In Durant's career, he's averaged fewer than 20 points a game against just two teams -- Dallas (18.7) and Orlando (17.6), but he's played more than twice as many games against the Mavs (11) as the Magic (five). His career field goal percentage is below 40 percent against only two teams, the same two: 37.4 percent (68-of-182) against the Mavs; 37.0 percent (30-of-81) against the Magic.
Last season was even worse against Dallas for the amazing Durant. He shot just 31.7 percent (26-of-82) from the floor while averaging 22.5 points -- nearly eight below his season average -- and 4.5 turnovers.

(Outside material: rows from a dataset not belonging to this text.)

(** * image-demo: a shallow embedding of [Image.py]

    The Python module keeps an RGBA raster in a NumPy array of shape
    (height, width, 4) and dtype uint8, and offers bounds-checked pixel
    access, Bresenham line drawing and clipped rectangle fill.

    Python integers are unbounded, so they are [Z].  Exceptions are values of
    [exn] carrying the message the code builds.  Methods that mutate
    [self._rgba_data] are functions in a state-and-exception monad over the
    image, so that the buffer left behind by a failing call can be observed.

    Channel values of the embedding are Python ints; floats and strings in a
    channel position are outside the model. *)

From Stdlib Require Import ZArith Lia List Bool String.
From stdpp Require Import base numbers list strings pretty.

Local Open Scope string_scope.
Local Open Scope Z_scope.

(** ** Python values and exceptions *)

Inductive exn :=
| ValueError (msg : string)
| TypeError (msg : string)
| IndexError (msg : string)
| OverflowError (msg : string).

Inductive result (A : Type) :=
| Ok (v : A)
| Raise (e : exn).

Arguments Ok {A} v.
Arguments Raise {A} e.

Definition res_bind {A B} (m : result A) (k : A -> result B) : result B :=
  match m with
  | Ok v => k v
  | Raise e => Raise e
  end.

Declare Scope res_scope.
Delimit Scope res_scope with res.
Bind Scope res_scope with result.

Notation "x <- c1 ;; c2" := (res_bind c1 (fun x => c2))
  (at level 100, c1 at next level, right associativity) : res_scope.

(** [repr] of a Python int, as an f-string prints it with [{x=}]. *)
Definition repr (n : Z) : string := pretty n.

(** A pixel as the code passes it around: the tuple [(r, g, b, a)]. *)
Abbreviation pixel := (Z * Z * Z * Z)%type.

(** ** The [rgba] dataclass *)

Module rgba.

Record t := new { r : Z; g : Z; b : Z; a : Z }.

Definition as_tuple (self : t) : pixel := (r self, g self, b self, a self).

Definition getattr (self : t) (component : string) : Z :=
  if String.eqb component "r" then r self
  else if String.eqb component "g" then g self
  else if String.eqb component "b" then b self
  else a self.

(** The loop body of [__post_init__]; [isinstance(value, int)] holds of
    every channel of the embedding. *)
Fixpoint check_components (self : t) (components : list string) : result unit :=
  match components with
  | [] => Ok tt
  | component :: rest =>
      let value := getattr self component in
      if negb ((0 <=? value) && (value <=? 255))
      then Raise (ValueError
             ("RGBA component " +:+ component +:+ " must be an int from 0 to 255"))
      else check_components self rest
  end.
(** * Verification of the Playwright custom e-mail reporter

    Source: [src/failed-report.ts].  The file holds two reporters with the
    same class name: the failures-only reporter (first half, module
    [FailedReport] below) and the full-run reporter (second half, module
    [FullReport]).  The helpers [stripAnsiCodes] and [extractDataFromTags]
    are textually identical in both halves and are embedded once. *)

From Stdlib Require Import NArith String Ascii.
From stdpp Require Import base list gmap sorting.

Local Open Scope N_scope.

(** ** JavaScript strings

    A JavaScript string is a sequence of UTF-16 code units; a code unit is
    modelled by its number. *)

Abbreviation char := N.
Abbreviation str := (list N).

(** [lit] turns a literal of the source into its code units (all literals
    used by the parsing code are ASCII). *)
Fixpoint lit (s : string) : str :=
  match s with
  | EmptyString => []
  | String a s' => N_of_ascii a :: lit s'
  end.

(** [s.startsWith(pat)] *)
Fixpoint startsWith (s pat : str) {struct pat} : bool :=
  match pat, s with
  | [], _ => true
  | p :: pat', c :: s' => (c =? p) && startsWith s' pat'
  | _ :: _, [] => false
  end.

(** [s.includes(pat)] *)
Fixpoint includes (s pat : str) : bool :=
  startsWith s pat ||
  match s with
  | [] => false
  | _ :: s' => includes s' pat
  end.

(** [s.slice(n)] for a non-negative [n] *)
Definition slice (n : nat) (s : str) : str := drop n s.

(** [s.split(sep)] for a separator of one code unit *)
Fixpoint split (sep : char) (s : str) : list str :=
  match s with
  | [] => [[]]
  | c :: s' =>
      if c =? sep then [] :: split sep s'
      else match split sep s' with
           | h :: t => (c :: h) :: t
           | [] => [[c]]
           end
  end.

(** [s.replace(pat, rep)] with a string pattern: only the first occurrence
    is replaced. *)
Fixpoint replace (s pat rep : str) : str :=
  if startsWith s pat then rep ++ drop (length pat) s
  else match s with
       | [] => []
       | c :: s' => c :: replace s' pat rep
       end.

(** White space of [String.prototype.trim] and of the class [\s]:
    WhiteSpace and LineTerminator code units. *)
Definition is_space (c : char) : bool :=
  (c =? 9) || (c =? 10) || (c =? 11) || (c =? 12) || (c =? 13) || (c =? 32)
  || (c =? 160) || (c =? 5760) || ((8192 <=? c) && (c <=? 8202))
  || (c =? 8232) || (c =? 8233) || (c =? 8239) || (c =? 8287)
  || (c =? 12288) || (c =? 65279).

Fixpoint trimStart (s : str) : str :=
  match s with
  | c :: s' => if is_space c then trimStart s' else s
  | [] => []
  end.

Definition trimEnd (s : str) : str := rev (trimStart (rev s)).

(** [s.trim()] *)
Definition trim (s : str) : str := trimEnd (trimStart s).

(** [x < y] on strings: code units are compared in order, and a proper
    prefix is smaller. *)
Fixpoint str_ltb (x y : str) : bool :=
  match x, y with
  | _, [] => false
  | [], _ :: _ => true
  | a :: x', b :: y' => (a <? b) || ((a =? b) && str_ltb x' y')
  end.
(** X11.  [makeOwnPropertyImmutable] never throws, and touches nothing but
    the named property: the object keeps its extensibility, its keys and
    all its other properties. *)
Theorem makeOwnPropertyImmutable_safe obj prop :
  ∃ obj',
    Util.makeOwnPropertyImmutable undefined obj prop = Normal obj'
    ∧ JSObject.extensible obj' = JSObject.extensible obj
    ∧ dom (JSObject.properties obj') = dom (JSObject.properties obj)
    ∧ ∀ other, other ≠ prop →
        JSObject.properties obj' !! other = JSObject.properties obj !! other.
Proof.
  pose proof (makeOwnPropertyImmutable_cases obj prop) as Hcases.
  destruct (JSObject.properties obj !! prop) as [current|] eqn:Hprop;
    [destruct (JSObject.configurable current)|]; eexists; (split; [exact Hcases|]);
    simpl; try done.
  repeat split.
  - apply dom_insert_lookup_L. by rewrite Hprop.
  - intros other Hother. by rewrite lookup_insert_ne.
Qed.

(** X12.  On a configurable own property, [makeOwnPropertyImmutable] leaves
    a property that the test suite's [toHaveImmutableProperty] accepts: a
    data property, not configurable and not writable, as enumerable as
    before, with the value it had, or [undefined] if it was an accessor. *)
Theorem makeOwnPropertyImmutable_configurable obj prop current :
  JSObject.getOwnPropertyDescriptor obj prop = Some current →
  JSObject.configurable current = true →
  ∃ obj',
    Util.makeOwnPropertyImmutable undefined obj prop = Normal obj'
    ∧ JSObject.getOwnPropertyDescriptor obj' prop
      = Some (JSObject.Data
                (match current with
                 | JSObject.Data v _ _ _ => v
                 | JSObject.Accessor _ _ _ _ => undefined
                 end)
                false (JSObject.enumerable current) false)
    ∧ Util.toHaveImmutableProperty obj' prop = true.
Proof.
  unfold JSObject.getOwnPropertyDescriptor. intros Hprop Hconfigurable.
  pose proof (makeOwnPropertyImmutable_cases obj prop) as Hcases.
  rewrite Hprop, Hconfigurable in Hcases.
  eexists. split; [exact Hcases|].
  unfold Util.toHaveImmutableProperty, JSObject.getOwnPropertyDescriptor. simpl.
  by rewrite lookup_insert_eq.
Qed.
(* ===== verification/_CoqProject ===== *)
-Q . S2P
Prelude.v
PyValue.v
Address.v
Bus.v
Slug.v
LampState.v
LampCore.v
LampPredict.v
LampOps.v
LampCtrl.v
LampInit.v
InitErrors.v
Legacy.v
Topics.v
Json.v
JsonParse.v
Discovery.v
LampStr.v
Group.v
Ballast.v
Serial.v
(* ===== verification/Address.v ===== *)
(** * DALI addresses

    The lamp's [short_address] is a python-dali address object:
    [address.Short(n)] for one ballast (0 <= n <= 63), [address.Group(g)]
    for a group (0 <= g <= 15), or a broadcast.  [Lamp.is_group] tests
    [isinstance(short_address, address.Group)] (the spec's
    AddressResolver); [Lamp.__str__] reads the [.address] attribute,
    which only a [Short] has ([src/dali2mqtt/lamp.py], lines 146 and
    153-154). *)

From Stdlib Require Import ZArith.
From S2P Require Import Prelude.

Inductive Address :=
| Short (n : Z)
| Group (g : Z)
| Broadcast
| BroadcastUnaddressed.

Definition Address_eq_dec (a b : Address) : {a = b} + {a <> b}.
Proof. decide equality; apply Z.eq_dec. Defined.

(** The ranges python-dali accepts when building the object. *)
Definition address_valid (a : Address) : Prop :=
  match a with
  | Short n => (0 <= n <= 63)%Z
  | Group g => (0 <= g <= 15)%Z
  | _ => True
  end.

But as the Mavs (23-5) head to Oklahoma City (21-10) on Monday night for a second time this season, the only game Dallas remembers is the last one. Durant scored 32 points and was 12-of-20 from the field. The Mavs won, 111-103, with tenacious fourth-quarter defense, but the league's leading scorer had finally done some damage.
"He gets his shots from such a variety of fashion, from 3, from 2, in transition," Mavs guard Jason Terry said. "What we've got to do is make it tough on him. Defensively make him work and on offense we've got to put some pressure on him and make him play some defense, get him tired a little bit."

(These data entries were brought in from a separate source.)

(* ===== verification/LampCore.v ===== *)
(** * The level setter of [src/dali2mqtt/lamp.py]

    The [level] property setter (lines 104-120) and its clamp: a non-zero
    int request is brought into [[min_level, max_level]] when the bounds
    are ints, an int is stored and sent in a DAPC, anything else stores 0
    and sends nothing.  It runs in [PyM (world B)] for any driver [B], so
    the log of [world] records the command it sends.  The theorems give
    the clamp policy on every branch, the byte range of the DAPC it sends,
    and the missing lower clamp when [min_level] is not an int; the
    invariant the setter keeps ([set_level_inv]) is the step lemma of the
    controller of [LampCtrl]. *)

From Stdlib Require Import ZArith List String Lia.
From S2P Require Import Prelude PyValue Address Bus LampState.
Import ListNotations.
Local Open Scope Z_scope.
Local Open Scope py_scope.

(** [isinstance(bound, int) and v < bound]. *)
Definition int_and_lt (v : Z) (bound : PyVal) : bool :=
  match bound with VInt b => v <? b | _ => false end.

(** [isinstance(bound, int) and v > bound]. *)
Definition int_and_gt (v : Z) (bound : PyVal) : bool :=
  match bound with VInt b => b <? v | _ => false end.

(** Lines 107-111 of the setter: a non-zero int below [min_level] becomes
    [min_level], else one above [max_level] becomes [max_level]. *)
Definition setter_clamp (min_level max_level value : PyVal) : PyVal :=
  match value with
  | VInt v =>
      if negb (v =? 0) then
        if int_and_lt v min_level then min_level
        else if int_and_gt v max_level then max_level
        else value
      else value
  | _ => value
  end.

Section Operations.
Context {B : Type} `{Driver B}.

(** The [level] property setter (lines 104-120): clamp, then for an int
    store it and send [DAPC(short_address, level)]; anything else stores
    0 and sends nothing. *)
Definition set_level (self : Lamp) (value : PyVal) : PyM (world B) Lamp :=
  match setter_clamp (min_level self) (max_level self) value with
  | VInt v =>
      let self' := with_level self v in
      send (DAPC (short_address self') (get_level self')) ;;; ret self'
  | _ => ret (with_level self 0)
  end.
End Operations.

(** ** The clamp policy *)

(** What the spec promises of a commit when both bounds are ints and
    ordered: 0 stays 0, anything else is brought into [[mn, mx]]. *)
Definition clamp_spec (mn mx v : Z) : Z :=
  if v =? 0 then 0 else Z.max mn (Z.min v mx).

(** The attributes that the setter's clamp reads are well formed: both
    bounds ints, in order. *)
Definition bounds_ok (self : Lamp) (mn mx : Z) : Prop :=
  min_level self = VInt mn /\ max_level self = VInt mx /\ mn <= mx.

(** The spec's invariant of a lamp: ordered int bounds, and the level off
    or between them. *)
Definition lamp_inv (self : Lamp) : Prop :=
  exists mn mx, bounds_ok self mn mx /\ (level self = 0 \/ mn <= level self <= mx).

Lemma with_level_bounds self z mn mx :
  bounds_ok self mn mx -> bounds_ok (with_level self z) mn mx.
Proof. tauto. Qed.

(** The clamp of an int is an int. *)
Lemma setter_clamp_int mn mx v :
  exists c, setter_clamp mn mx (VInt v) = VInt c.
Proof.
  unfold setter_clamp, int_and_lt, int_and_gt.
  destruct (v =? 0); simpl; [eauto|].
  destruct mn as [m| |], mx as [M| |]; zcase; eauto.
Qed.

(** With ordered int bounds the setter's if-chain computes [clamp_spec]. *)
Lemma setter_clamp_spec mn mx v :
  mn <= mx -> setter_clamp (VInt mn) (VInt mx) (VInt v) = VInt (clamp_spec mn mx v).
Proof.
  intros Hle. unfold setter_clamp, clamp_spec, int_and_lt, int_and_gt.
  zcase; simpl; f_equal; lia.
Qed.

Lemma clamp_spec_range mn mx v :
  mn <= mx -> clamp_spec mn mx v = 0 \/ mn <= clamp_spec mn mx v <= mx.
Proof. unfold clamp_spec. zcase; lia. Qed.

(** A level that is off or within the bounds is its own clamp. *)
Lemma clamp_spec_id mn mx t :
  t = 0 \/ mn <= t <= mx -> clamp_spec mn mx t = t.
Proof. unfold clamp_spec. zcase; lia. Qed.

(** Between two byte bounds, ordered or not, the setter's clamp of an int
    is a byte: each branch yields 0, the request within the bounds, or a
    bound. *)
Lemma setter_clamp_byte mn mx v :
  0 <= mn <= 255 -> 0 <= mx <= 255 ->
  exists c, setter_clamp (VInt mn) (VInt mx) (VInt v) = VInt c /\ 0 <= c <= 255.
Proof.
  intros Hmn Hmx. unfold setter_clamp, int_and_lt, int_and_gt.
  zcase; simpl; eexists; (split; [reflexivity | lia]).
Qed.

Section Runs.
Context {B : Type} `{Driver B}.

(** A commit of the int [c]: the lamp stores [c] and exactly one DAPC
    with [c] goes to the lamp's address. *)
Lemma set_level_commit self value c (w : world B) :
  setter_clamp (min_level self) (max_level self) value = VInt c ->
  exists w', set_level self value w = (Ok (with_level self c), w') /\
             sent w' = sent w ++ [DAPC (short_address self) c].
Proof.
  intros Hc. unfold set_level. rewrite Hc. unfold bind, ret, send. simpl.
  destruct (respond _ (bus w)) as [r b']. eexists. split; reflexivity.
Qed.

(** A value that is not an int resets the level and sends nothing. *)
Lemma set_level_reset self value (w : world B) :
  is_int value = false -> set_level self value w = (Ok (with_level self 0), w).
Proof. destruct value as [v| |]; simpl; try discriminate; reflexivity. Qed.

(** The setter changes no attribute but the level. *)
Lemma set_level_frame self value (w : world B) self' w' :
  set_level self value w = (Ok self', w') -> self' = with_level self (level self').
Proof.
  destruct (setter_clamp (min_level self) (max_level self) value) as [c| |] eqn:Hc.
  - destruct (set_level_commit self value c w Hc) as [w1 [E _]]. rewrite E.
    intros Hr. injection Hr as <- _. reflexivity.
  - unfold set_level. rewrite Hc. intros Hr. injection Hr as <- _. reflexivity.
  - unfold set_level. rewrite Hc. intros Hr. injection Hr as <- _. reflexivity.
Qed.

(** The setter never raises. *)
Lemma set_level_total self value (w : world B) :
  exists self' w', set_level self value w = (Ok self', w').
Proof.
  destruct (setter_clamp (min_level self) (max_level self) value) as [c| |] eqn:Hc.
  - destruct (set_level_commit self value c w Hc) as [w' [E _]].
    exists (with_level self c), w'. exact E.
  - unfold set_level. rewrite Hc. do 2 eexists. reflexivity.
  - unfold set_level. rewrite Hc. do 2 eexists. reflexivity.
Qed.

(** The setter keeps the bounds and leaves the level in them or off. *)
Lemma set_level_inv self mn mx value (w : world B) self' w' :
  bounds_ok self mn mx -> set_level self value w = (Ok self', w') ->
  bounds_ok self' mn mx /\ (level self' = 0 \/ mn <= level self' <= mx).
Proof.
  intros Hb Hrun. pose proof Hb as (E1 & E2 & Hle).
  destruct value as [v| |].
  - assert (Hc : setter_clamp (min_level self) (max_level self) (VInt v)
                 = VInt (clamp_spec mn mx v))
      by (rewrite E1, E2; now apply setter_clamp_spec).
    destruct (set_level_commit self _ _ w Hc) as [w1 [Hr _]].
    rewrite Hr in Hrun. injection Hrun as <- <-.
    split; [now apply with_level_bounds | now apply clamp_spec_range].
  - unfold set_level in Hrun. simpl in Hrun. injection Hrun as <- <-. tauto.
  - unfold set_level in Hrun. simpl in Hrun. injection Hrun as <- <-. tauto.
Qed.
End Runs.

(** ** Properties of the setter *)

Section Properties.
Context {B : Type} `{Driver B}.

(** C1: with ordered int bounds, the setter commits 0 for 0 and
    otherwise the request brought into [[min_level, max_level]]; it
    stores that level and sends exactly one DAPC with it to the lamp's
    address. *)
Theorem set_level_clamps (self : Lamp) mn mx v (w : world B) :
  bounds_ok self mn mx ->
  exists w', set_level self (VInt v) w = (Ok (with_level self (clamp_spec mn mx v)), w')
             /\ sent w' = sent w ++ [DAPC (short_address self) (clamp_spec mn mx v)].
Proof.
  intros (E1 & E2 & Hle). apply set_level_commit.
  rewrite E1, E2. now apply setter_clamp_spec.
Qed.

(** C8: when [min_level] is not an int (the constructor's fallback to a
    non-int physical minimum), the setter does not clamp from below: a
    negative request is stored and handed to [gear.DAPC] as it is.
    python-dali's [DAPC] class is a library and is modelled as accepting
    any int; if it checks the range, the request raises there instead of
    reaching the bus, but the lower clamp is skipped either way. *)
Theorem set_level_negative_unclamped (self : Lamp) mx v (w : world B) :
  min_level self = VObj -> max_level self = VInt mx -> 0 <= mx -> v < 0 ->
  exists w', set_level self (VInt v) w = (Ok (with_level self v), w')
             /\ sent w' = sent w ++ [DAPC (short_address self) v].
Proof.
  intros E1 E2 Hmx Hv. apply set_level_commit. rewrite E1, E2.
  unfold setter_clamp, int_and_lt, int_and_gt. zcase; simpl; try lia; reflexivity.
Qed.

(** C25: the level of every DAPC the setter sends fits the byte of a DALI
    forward frame when both bounds are ints in [0, 255], ordered or not:
    the clamp yields 0, the request within the bounds, or a bound; and the
    lamp stores the level it sent. *)
Theorem set_level_dapc_byte (self : Lamp) mn mx v (w : world B) self' w' :
  min_level self = VInt mn -> max_level self = VInt mx ->
  0 <= mn <= 255 -> 0 <= mx <= 255 ->
  set_level self (VInt v) w = (Ok self', w') ->
  exists c, self' = with_level self c /\
            sent w' = sent w ++ [DAPC (short_address self) c] /\ 0 <= c <= 255.
Proof.
  intros E1 E2 Hmn Hmx Hrun.
  destruct (setter_clamp_byte mn mx v Hmn Hmx) as (c & Hc & Hbyte).
  rewrite <- E1, <- E2 in Hc.
  destruct (set_level_commit self _ _ w Hc) as (w1 & Hr & Hs).
  rewrite Hr in Hrun. injection Hrun as <- <-. eauto.
Qed.
End Properties.

(** ** Witnesses on the example lamps; the bus is a [Script] driver. *)

Lemma kitchen_bounds : bounds_ok kitchen 86 254.
Proof. split; [reflexivity | split; [reflexivity | lia]]. Qed.

Lemma kitchen_inv : lamp_inv kitchen.
Proof. exists 86, 254. split; [exact kitchen_bounds | simpl; lia]. Qed.

Lemma set_level_clamps_witness :
  bounds_ok kitchen 86 254 /\
  exists w', set_level kitchen (VInt 50) (script_world []) = (Ok (with_level kitchen 86), w')
             /\ sent w' = [DAPC (Short 3) 86].
Proof.
  split; [exact kitchen_bounds|].
  exact (set_level_clamps kitchen 86 254 50 (script_world []) kitchen_bounds).
Defined.

Lemma set_level_negative_unclamped_witness :
  min_level odd_lamp = VObj /\ max_level odd_lamp = VInt 254 /\ (0 <= 254)%Z /\ (-5 < 0)%Z /\
  exists w', set_level odd_lamp (VInt (-5)) (script_world []) =
               (Ok (with_level odd_lamp (-5)), w')
             /\ sent w' = [DAPC (Short 4) (-5)].
Proof.
  split; [reflexivity|]. split; [reflexivity|]. split; [lia|]. split; [lia|].
  apply (set_level_negative_unclamped odd_lamp 254 (-5) (script_world []));
    [reflexivity | reflexivity | lia | lia].
Defined.

Lemma set_level_dapc_byte_witness :
  min_level kitchen = VInt 86 /\ max_level kitchen = VInt 254 /\
  (0 <= 86 <= 255)%Z /\ (0 <= 254 <= 255)%Z /\
  exists c, with_level kitchen 254 = with_level kitchen c /\
            sent (mkWorld {| answers := [] |} [DAPC (Short 3) 254]) =
              sent (script_world []) ++ [DAPC (short_address kitchen) c] /\
            (0 <= c <= 255)%Z.
Proof.
  split; [reflexivity|]. split; [reflexivity|]. split; [lia|]. split; [lia|].
  apply (set_level_dapc_byte kitchen 86 254 1000 (script_world []));
    [reflexivity | reflexivity | lia | lia | reflexivity].
Defined.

The Denver Nuggets came in with a similar idea, but Durant scored 44 in a 114-106 victory on Christmas.
"Denver threw everything at him but the kitchen sink," said Dwane Casey, the Mavs' defensive coordinator who will handle the head coaching duties Monday night with Rick Carlisle sidelined after undergoing arthroscopic knee surgery last week. "We've got to be creative, [use] different matchups and different looks for a guy like that. Because once a guy like that gets going, it's hard to turn him off. Not only that, he's a very willing passer and you've got guys like [James] Harden, [Russell] Westbrook, [Jeff] Green that can jump up and hit you for 20.

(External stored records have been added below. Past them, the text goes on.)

(* ===== verification/Json.v ===== *)
(** * [json.dumps] and its inverse

    [gen_ha_config] returns [json.dumps(json_config)] for a dict of strings,
    an int (or whatever [max_level] holds) and a nested dict
    ([src/dali2mqtt/lamp.py], lines 63-89).  [json] is Python's standard
    library, not code of this repository; [dumps] follows its documented
    default behaviour: keys in insertion order, separators ", " and ": ",
    [ensure_ascii] (a character outside " ".."~" is written as an escape:
    the short forms for quote, backslash, \b \f \n \r \t, else \u00XX in
    lower-case hex), ints in decimal as [str(int)], [None] as null, and
    [TypeError] for any other object.  Strings are byte strings read as
    code points below 256.

    The parser of what [dumps] writes and the round trip are in
    [JsonParse]. *)

From Stdlib Require Import Ascii String List ZArith Lia DecimalString DecimalZ.
From S2P Require Import Prelude PyValue.
Import ListNotations.
Local Open Scope string_scope.
Local Open Scope bool_scope.

#[local] Set Warnings "-register-all".

(** The Python values a discovery dict holds. *)
Inductive pyobj :=
| PStr (s : string)
| PVal (v : PyVal)
| PDict (items : list (string * pyobj)).

(** JSON documents. *)
Inductive json :=
| JNull
| JInt (z : Z)
| JStr (s : string)
| JObj (fields : list (string * json)).

(** The JSON value of a Python value; [None] for an object [json] cannot
    serialise. *)
Fixpoint to_json (o : pyobj) : option json :=
  match o with
  | PStr s => Some (JStr s)
  | PVal (VInt z) => Some (JInt z)
  | PVal VNone => Some JNull
  | PVal VObj => None
  | PDict items =>
      let fix go (l : list (string * pyobj)) : option (list (string * json)) :=
        match l with
        | [] => Some []
        | (k, v) :: rest =>
            match to_json v, go rest with
            | Some j, Some js => Some ((k, j) :: js)
            | _, _ => None
            end
        end in
      match go items with Some fs => Some (JObj fs) | None => None end
  end.

(** ** Characters *)

Definition quote : ascii := ascii_of_nat 34.
Definition backslash : ascii := ascii_of_nat 92.

Definition hex_digit (n : nat) : ascii :=
  if Nat.ltb n 10 then ascii_of_nat (48 + n) else ascii_of_nat (87 + n).

(** One character of a string literal, as [py_encode_basestring_ascii]
    writes it. *)
Definition escape_char (c : ascii) : string :=
  let n := nat_of_ascii c in
  if Nat.eqb n 34 then String backslash (String quote EmptyString)
  else if Nat.eqb n 92 then String backslash (String backslash EmptyString)
  else if Nat.eqb n 8 then String backslash "b"
  else if Nat.eqb n 12 then String backslash "f"
  else if Nat.eqb n 10 then String backslash "n"
  else if Nat.eqb n 13 then String backslash "r"
  else if Nat.eqb n 9 then String backslash "t"
  else if Nat.leb 32 n && Nat.leb n 126 then String c EmptyString
  else String backslash ("u00" ++ String (hex_digit (n / 16))
                                       (String (hex_digit (n mod 16)) EmptyString)).

Fixpoint escape (s : string) : string :=
  match s with
  | EmptyString => EmptyString
  | String c rest => escape_char c ++ escape rest
  end.

Definition encode_string (s : string) : string :=
  String quote (escape s ++ String quote EmptyString).

(** [str(z)] for an int. *)
Definition encode_int (z : Z) : string :=
  NilZero.string_of_int (Z.to_int z).

Fixpoint encode (j : json) : string :=
  match j with
  | JNull => "null"
  | JInt z => encode_int z
  | JStr s => encode_string s
  | JObj fields =>
      let fix members (l : list (string * json)) : string :=
        match l with
        | [] => EmptyString
        | [(k, v)] => encode_string k ++ ": " ++ encode v
        | (k, v) :: rest => encode_string k ++ ": " ++ encode v ++ ", " ++ members rest
        end in
      "{" ++ members fields ++ "}"
  end.

(** [json.dumps(o)]. *)
Definition dumps (o : pyobj) : outcome string :=
  match to_json o with
  | Some j => Ok (encode j)
  | None => Raise TypeError
  end.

"We have to make sure we are exact on what we want to do on his isos [isolations], on his post-ups, on his catch-and-shoots. Giving him different looks is the most important thing."
Mavs center Tyson Chandler had a little something to do with the Mavs' fourth-quarter defense in the first game that limited Durant to 3-of-7 from the floor in the final period with two baskets coming in the final half-minute, when the game was securely in the Mavs' hands.
Chandler also got to see Durant up close during the summer when he was Durant's teammate on the gold medal-winning Team USA at the World Championships. Chandler was asked if he discovered any secrets to defending Durant.
"I really tried. I watched him and watched him and watched him, but as much as he works, he works on things that he feels he's not good at to become great at," Chandler said. "So he doesn't have many weak spots. He's 6-11 (he's officially listed at 6-foot-9), can handle the ball like a guard, shoots like a 2 and has the size of a big man minus the weight. And he knows how to get fouls, too. So he's a very versatile, all-around player."